Record extracts -

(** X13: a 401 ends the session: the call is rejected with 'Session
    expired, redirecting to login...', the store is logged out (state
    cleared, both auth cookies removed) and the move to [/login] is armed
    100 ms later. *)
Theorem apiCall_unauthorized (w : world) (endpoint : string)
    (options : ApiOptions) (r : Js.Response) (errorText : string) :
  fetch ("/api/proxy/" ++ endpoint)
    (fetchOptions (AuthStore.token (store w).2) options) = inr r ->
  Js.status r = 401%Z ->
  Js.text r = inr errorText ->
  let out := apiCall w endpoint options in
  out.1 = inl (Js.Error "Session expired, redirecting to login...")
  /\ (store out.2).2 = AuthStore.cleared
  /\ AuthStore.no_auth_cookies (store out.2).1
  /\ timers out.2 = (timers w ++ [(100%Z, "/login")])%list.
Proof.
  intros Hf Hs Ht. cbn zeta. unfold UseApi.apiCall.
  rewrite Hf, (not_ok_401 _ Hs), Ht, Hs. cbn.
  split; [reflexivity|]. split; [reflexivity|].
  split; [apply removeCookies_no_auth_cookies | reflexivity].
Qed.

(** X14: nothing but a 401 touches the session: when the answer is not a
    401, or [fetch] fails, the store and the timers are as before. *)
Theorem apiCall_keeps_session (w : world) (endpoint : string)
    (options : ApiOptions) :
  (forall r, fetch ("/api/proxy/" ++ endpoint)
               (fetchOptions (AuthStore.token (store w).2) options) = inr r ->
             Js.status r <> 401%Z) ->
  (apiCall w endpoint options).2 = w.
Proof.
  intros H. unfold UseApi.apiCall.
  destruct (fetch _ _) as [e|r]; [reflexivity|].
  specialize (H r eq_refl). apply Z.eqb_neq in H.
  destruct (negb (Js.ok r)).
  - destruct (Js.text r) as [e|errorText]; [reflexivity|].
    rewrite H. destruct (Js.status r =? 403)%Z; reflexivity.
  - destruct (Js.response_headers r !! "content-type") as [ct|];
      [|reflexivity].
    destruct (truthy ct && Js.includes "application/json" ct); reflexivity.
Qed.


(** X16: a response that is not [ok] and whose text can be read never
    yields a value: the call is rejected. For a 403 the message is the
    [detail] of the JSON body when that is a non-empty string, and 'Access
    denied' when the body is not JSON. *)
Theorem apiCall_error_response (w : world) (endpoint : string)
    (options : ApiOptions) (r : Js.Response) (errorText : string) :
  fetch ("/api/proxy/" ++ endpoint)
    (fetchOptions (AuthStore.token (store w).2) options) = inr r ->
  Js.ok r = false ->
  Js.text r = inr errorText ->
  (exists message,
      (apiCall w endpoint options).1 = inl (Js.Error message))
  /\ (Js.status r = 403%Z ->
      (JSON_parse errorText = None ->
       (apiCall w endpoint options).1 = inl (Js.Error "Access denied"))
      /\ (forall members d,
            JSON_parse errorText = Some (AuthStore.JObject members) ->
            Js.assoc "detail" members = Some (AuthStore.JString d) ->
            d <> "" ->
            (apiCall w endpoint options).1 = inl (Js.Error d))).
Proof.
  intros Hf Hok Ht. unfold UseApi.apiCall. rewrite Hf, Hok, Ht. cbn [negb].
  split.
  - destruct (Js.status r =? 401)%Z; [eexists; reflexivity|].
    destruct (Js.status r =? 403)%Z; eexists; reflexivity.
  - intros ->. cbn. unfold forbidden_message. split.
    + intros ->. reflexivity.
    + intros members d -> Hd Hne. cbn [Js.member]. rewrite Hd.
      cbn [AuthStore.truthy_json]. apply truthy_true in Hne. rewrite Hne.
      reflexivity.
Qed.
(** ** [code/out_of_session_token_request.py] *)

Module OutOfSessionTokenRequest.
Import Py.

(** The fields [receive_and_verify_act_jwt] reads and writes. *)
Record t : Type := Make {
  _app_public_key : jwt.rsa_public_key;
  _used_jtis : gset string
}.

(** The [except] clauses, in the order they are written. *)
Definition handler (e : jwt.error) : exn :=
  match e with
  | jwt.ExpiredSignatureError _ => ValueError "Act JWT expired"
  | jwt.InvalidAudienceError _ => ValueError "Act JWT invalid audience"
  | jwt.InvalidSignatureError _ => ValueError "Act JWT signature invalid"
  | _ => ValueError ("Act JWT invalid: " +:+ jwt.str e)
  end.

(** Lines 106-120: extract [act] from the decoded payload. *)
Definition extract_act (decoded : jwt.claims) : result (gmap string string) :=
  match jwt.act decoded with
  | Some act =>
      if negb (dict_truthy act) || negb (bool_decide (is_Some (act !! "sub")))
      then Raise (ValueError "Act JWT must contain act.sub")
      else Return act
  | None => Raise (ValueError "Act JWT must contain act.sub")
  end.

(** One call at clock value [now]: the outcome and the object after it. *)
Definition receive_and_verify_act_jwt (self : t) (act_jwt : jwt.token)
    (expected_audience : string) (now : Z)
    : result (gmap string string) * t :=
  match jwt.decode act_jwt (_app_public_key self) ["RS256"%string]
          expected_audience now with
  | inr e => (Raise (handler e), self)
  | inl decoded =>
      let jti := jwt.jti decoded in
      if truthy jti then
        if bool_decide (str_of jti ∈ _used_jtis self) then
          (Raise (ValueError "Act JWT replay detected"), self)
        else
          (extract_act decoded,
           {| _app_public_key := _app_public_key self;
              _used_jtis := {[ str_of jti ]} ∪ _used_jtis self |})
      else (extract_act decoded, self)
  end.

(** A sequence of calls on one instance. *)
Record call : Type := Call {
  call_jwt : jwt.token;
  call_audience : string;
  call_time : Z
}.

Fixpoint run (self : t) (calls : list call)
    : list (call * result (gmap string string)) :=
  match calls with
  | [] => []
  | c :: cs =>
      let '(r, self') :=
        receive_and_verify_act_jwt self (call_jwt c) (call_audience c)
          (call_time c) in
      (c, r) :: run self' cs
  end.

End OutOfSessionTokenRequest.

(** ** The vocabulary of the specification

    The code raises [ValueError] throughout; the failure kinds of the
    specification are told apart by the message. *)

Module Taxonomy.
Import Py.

What to work on -
Find every line of the data that includes the string "apply". Copy each of those lines.

Task output -
  split; [apply removeCookies_no_auth_cookies | reflexivity].
  specialize (H r eq_refl). apply Z.eqb_neq in H.
      cbn [AuthStore.truthy_json]. apply truthy_true in Hne. rewrite Hne.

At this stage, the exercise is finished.